Salamander Brandy on Otaku, the Japanese for the word “nerd,” and how anime helps her envision a more colorful world.


Ever catch yourself daring to live your dreams? To bring the driving forces of your imagination into reality. The attempt is the difference between labor, that is art and labor that simply works. Good art challenges us to think differently and moves us emotionally. For me, Anime has helped shape me and my view of the world. My love for Anime has moved me to want to live to create a more colorful reality. Anime is short for animation, but with the connotation of being produced in Japan and, more recently, Korea. Anime and Manga (the comic version of Anime) break through their medium and always have had a profound effect on our reality.

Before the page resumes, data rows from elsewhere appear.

Lemma hash_alloc_ok bkts hf :
  0 < 8 * bkts <= INT_MAX → (∀ k, length k = ks → 0 <= hf bkts k < bkts) →
  ∃ h, hash_alloc bkts ks vs hf = Ok h ∧ holds ks vs h ∅.
Proof.
  unfold INT_MAX. intros Hb Hf. unfold hash_alloc, INT_MAX.
  rewrite u32_small by (unfold UINT_MOD; lia). ztest. cbn [orb].
  rewrite (Z.mul_comm 8), Z.div_mul by done.
  eexists; split; [done|]. exists (replicate (Z.to_nat bkts) []).
  assert (Hcc : concat (replicate (Z.to_nat bkts) ([] : list entry)) = []).
  { induction (Z.to_nat bkts); [done|]. by cbn. }
  split; cbn; rewrite ?Hcc; try done.
  - by rewrite length_replicate.
  - by rewrite !length_replicate.
  - intros i hd c [-> _]%lookup_replicate [-> _]%lookup_replicate. done.
  - intros i c e [-> _]%lookup_replicate He. by apply not_elem_of_nil in He.
  - apply NoDup_nil. done.
  - intros p. rewrite dom_empty_L. split; [set_solver|by intros ?%not_elem_of_nil].
  - apply NoDup_nil. done.
Qed.
End Operations.

(** ** The interface

    What the listener relies on: a table of fixed-size keys and values that
    holds a finite map, pointers to values included. *)

Class KVStore (T : Type) := {
  kv_ptr : Type;
  kv_holds : nat → nat → T → gmap bytes bytes → Prop;
  kv_lookup : T → bytes → res (option kv_ptr);
  kv_load : T → kv_ptr → res bytes;
  kv_store : T → kv_ptr → bytes → res T;
  kv_add : T → bytes → bytes → res T;
  kv_free : T → bytes → res T;

  kv_lookup_ok ks vs t m k :
    kv_holds ks vs t m → length k = ks →
    match m !! k with
    | None => kv_lookup t k = Ok None
    | Some v => ∃ p, kv_lookup t k = Ok (Some p) ∧ kv_load t p = Ok v
    end;
  kv_store_ok ks vs t m k p v :
    kv_holds ks vs t m → length k = ks → length v = vs →
    kv_lookup t k = Ok (Some p) →
    ∃ t', kv_store t p v = Ok t' ∧ kv_holds ks vs t' (<[k := v]> m);
  kv_add_ok ks vs t m k v :
    kv_holds ks vs t m → length k = ks → length v = vs → m !! k = None →
    ∃ t', kv_add t k v = Ok t' ∧ kv_holds ks vs t' (<[k := v]> m);
  kv_free_ok ks vs t m k :
    kv_holds ks vs t m → length k = ks → is_Some (m !! k) →
    ∃ t', kv_free t k = Ok t' ∧ kv_holds ks vs t' (delete k m)
}.

#[global] Instance hash_kv : KVStore hash := {|
  kv_ptr := ptr;
  kv_holds := holds;
  kv_lookup := hash_lookup_entry;
  kv_load := value_load;
  kv_store := value_store;
  kv_add := hash_add_entry;
  kv_free := hash_free_entry;
  kv_lookup_ok := hash_lookup_ok;
  kv_store_ok := hash_store_ok;
  kv_add_ok := hash_add_ok;
  kv_free_ok := hash_free_ok
|}.

(** ** The table as a map, over whole histories *)

Inductive hop :=
  | HAdd (k v : bytes)
  | HFree (k : bytes).

Definition exec_hop (o : hop) (h : hash) : res hash :=
  match o with
  | HAdd k v => hash_add_entry h k v
  | HFree k => hash_free_entry h k
  end.

(** [None]: the operation is a [bug] of the caller. *)
Definition spec_hop (o : hop) (m : gmap bytes bytes) : option (gmap bytes bytes) :=
  match o, m !! (match o with HAdd k _ | HFree k => k end) with
  | HAdd k v, None => Some (<[k := v]> m)
  | HFree k, Some _ => Some (delete k m)
  | _, _ => None
  end.

Definition hop_sized (ks vs : nat) (o : hop) : Prop :=
  match o with
  | HAdd k v => length k = ks ∧ length v = vs
  | HFree k => length k = ks
  end.

Lemma exec_hop_ok ks vs h m o :
  holds ks vs h m → hop_sized ks vs o →
  match spec_hop o m with
  | Some m' => ∃ h', exec_hop o h = Ok h' ∧ holds ks vs h' m'
  | None => ∃ msg, exec_hop o h = Err (Bug msg)
  end.
Proof.
  intros Hh Ho. destruct o as [k v|k]; cbn in *.
  - destruct (m !! k) eqn:E.
    + eexists. eapply hash_add_duplicate; [done|tauto|by eexists].
    + apply hash_add_ok; tauto.
  - destruct (m !! k) eqn:E.
    + apply hash_free_ok; [done|done|by eexists].
    + eexists. by eapply hash_free_missing.
Qed.

Definition run_hops (os : list hop) (h : hash) : res hash :=
  foldl (λ m o, res_bind m (exec_hop o)) (Ok h) os.

Definition spec_hops (os : list hop) (m : gmap bytes bytes) : option (gmap bytes bytes) :=
  foldl (λ m o, m ≫= spec_hop o) (Some m) os.

Lemma run_hops_ok ks vs os h m :
  holds ks vs h m → Forall (hop_sized ks vs) os →
  match spec_hops os m with
  | Some m' => ∃ h', run_hops os h = Ok h' ∧ holds ks vs h' m'
  | None => ∃ msg, run_hops os h = Err (Bug msg)
  end.
Proof.
  unfold run_hops, spec_hops. intros Hh Hs. revert h m Hh.
  induction Hs as [|o os Ho Hos IH]; intros h m Hh; cbn [foldl]; [eauto|].
  pose proof (exec_hop_ok ks vs h m o Hh Ho) as H. cbn [mbind option_bind res_bind].
  destruct (spec_hop o m) as [m'|].
  - destruct H as (h' & -> & Hh'). by apply IH.
  - destruct H as (msg & ->).
    assert (foldl (λ m o, m ≫= spec_hop o) (None : option (gmap bytes bytes)) os = None) as ->
      by (clear; induction os as [|? os IH]; [done|exact IH]).
    exists msg. clear. induction os as [|? os IH]; [done|exact IH].
Qed.

(** C23: the hash table is a finite map. After any history of additions and
    removals on a fresh table, the doubly linked chains hold exactly the map
    that the history builds: every lookup finds the value of the key or
    nothing, an addition of a present key or a removal of an absent one is
    the [bug] the code reports, and no operation follows a dangling pointer
    or leaves the node array. *)
Theorem hash_refines_map bkts ks vs hf h os :
  0 < 8 * bkts <= INT_MAX →
  (∀ k, length k = ks → 0 <= hf bkts k < bkts) →
  hash_alloc bkts ks vs hf = Ok h →
  Forall (hop_sized ks vs) os →
  match spec_hops os ∅ with
  | None => ∃ msg, run_hops os h = Err (Bug msg)
  | Some m => ∃ h', run_hops os h = Ok h' ∧
      ∀ k, length k = ks →
        match m !! k with
        | None => hash_lookup_entry h' k = Ok None
        | Some v => ∃ p, hash_lookup_entry h' k = Ok (Some p) ∧ value_load h' p = Ok v
        end
  end.
Proof.
  intros Hb Hf Ha Hs. destruct (hash_alloc_ok ks vs bkts hf Hb Hf) as (h0 & E & Hh).
  rewrite E in Ha. injection Ha as <-. pose proof (run_hops_ok ks vs os h0 ∅ Hh Hs) as H.
  destruct (spec_hops os ∅) as [m|]; [|done]. destruct H as (h' & -> & Hh').
  exists h'. split; [done|]. intros k Hk. by apply (hash_lookup_ok ks vs).
Qed.

(** Two keys of one bucket, one removed from the middle of the chain. *)
Definition demo_history : list hop :=
  [HAdd [x01] [x0a]; HAdd [x03] [x0b]; HAdd [x05] [x0c]; HFree [x03]].

Definition demo_hash : Z → bytes → Z := λ n k, uchar (hd NUL k) mod n.

Lemma hash_refines_map_witness :
  ∃ h h', hash_alloc 2 1 1 demo_hash = Ok h ∧
    run_hops demo_history h = Ok h' ∧ hash_lookup_entry h' [x03] = Ok None.
Proof.
  destruct (hash_alloc 2 1 1 demo_hash) as [h|] eqn:E; [|done]. exists h.
  assert (Hf : ∀ k, length k = 1%nat → 0 <= demo_hash 2 k < 2).
  { intros. apply Z.mod_pos_bound. lia. }
  assert (Hs : Forall (hop_sized 1 1) demo_history) by (by repeat constructor).
  pose proof (hash_refines_map 2 1 1 demo_hash h demo_history ltac:(by vm_compute)
                Hf E Hs) as H.
  assert (Hm : (λ m, m !! [x03]) <$> spec_hops demo_history ∅ = Some None)
    by (vm_compute; reflexivity).
  destruct (spec_hops demo_history ∅) as [m|]; [|done]. injection Hm as Hm.
  destruct H as (h' & Hr & Hl). exists h'. split; [done|]. split; [done|].
  specialize (Hl [x03] eq_refl). by rewrite Hm in Hl.
Defined.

That’s where I am at in my life. I want to create a work of art that tears the line between reality and fiction and has them bleed into each other. That’s the reason I love Anime because it already brings reality into its fiction, and by watching our bit of reality reflected in it can prompt us to change it. Anime, more often than not, takes whatever the subject matter is and doesn’t dumb it down for the audience just because it’s animated. We are allowed to think about real-world concepts and their consequences from a safe distance and contemplate solutions before we may have to deal with them in our reality.  

 I’ve always been a fan of Anime, especially since my uncles who helped raise me were Otaku, who knew the best video shops and were a part of the early online community. So I had access to a large collection of old Anime and became an Otaku, too! What is an Otaku? It is the Japanese version of the word “nerd,” but more with the connotation of being obsessed with a certain aspect of pop culture. Both terms have an older denotation for someone on the autistic spectrum. I feel the term Otaku is appropriate when referring to myself because the aspect of pop culture I’m obsessed with is Anime. It’s like the word “Trekkie” for people like my mom and older uncles who love Star Trek. I love Anime.

I study how it’s made and am engrossed by the people who make it. When the world was cold and callous towards me, Anime was there for me. At my lowest point, I was introduced to concepts that would be considered foreign here in the West. Anime like Kare Kano or His and Hers Circumstances made me feel less lonely because Anime exposed me to stories about, or made by, people who went through similar hardships in their lives. I try to apply the lessons I learn watching different Anime to my life. Seeing another culture from the outside allowed me to better understand my own and helped me to realize that Christianity wasn’t for me. I became more cognizant that I wasn’t inherently evil. I was born Black and feminine in a culture that hated femininity on a planet being choked to death by white supremacy.

I’m a Black Otaku. I love the medium but have my critiques. I believe to be a true fan of any medium of art, philosophy, or political belief, criticism is needed to keep them from falling into stagnation and irreverence. That’s how you keep the fascist out. I’m willing to point out the problematic element of any given work. Like the fascist undertones of Eren Yeager from Attack on Titan or the occasional panty shot of underage characters instead of having an actual plot in the story. These things need to change in order for Anime to grow.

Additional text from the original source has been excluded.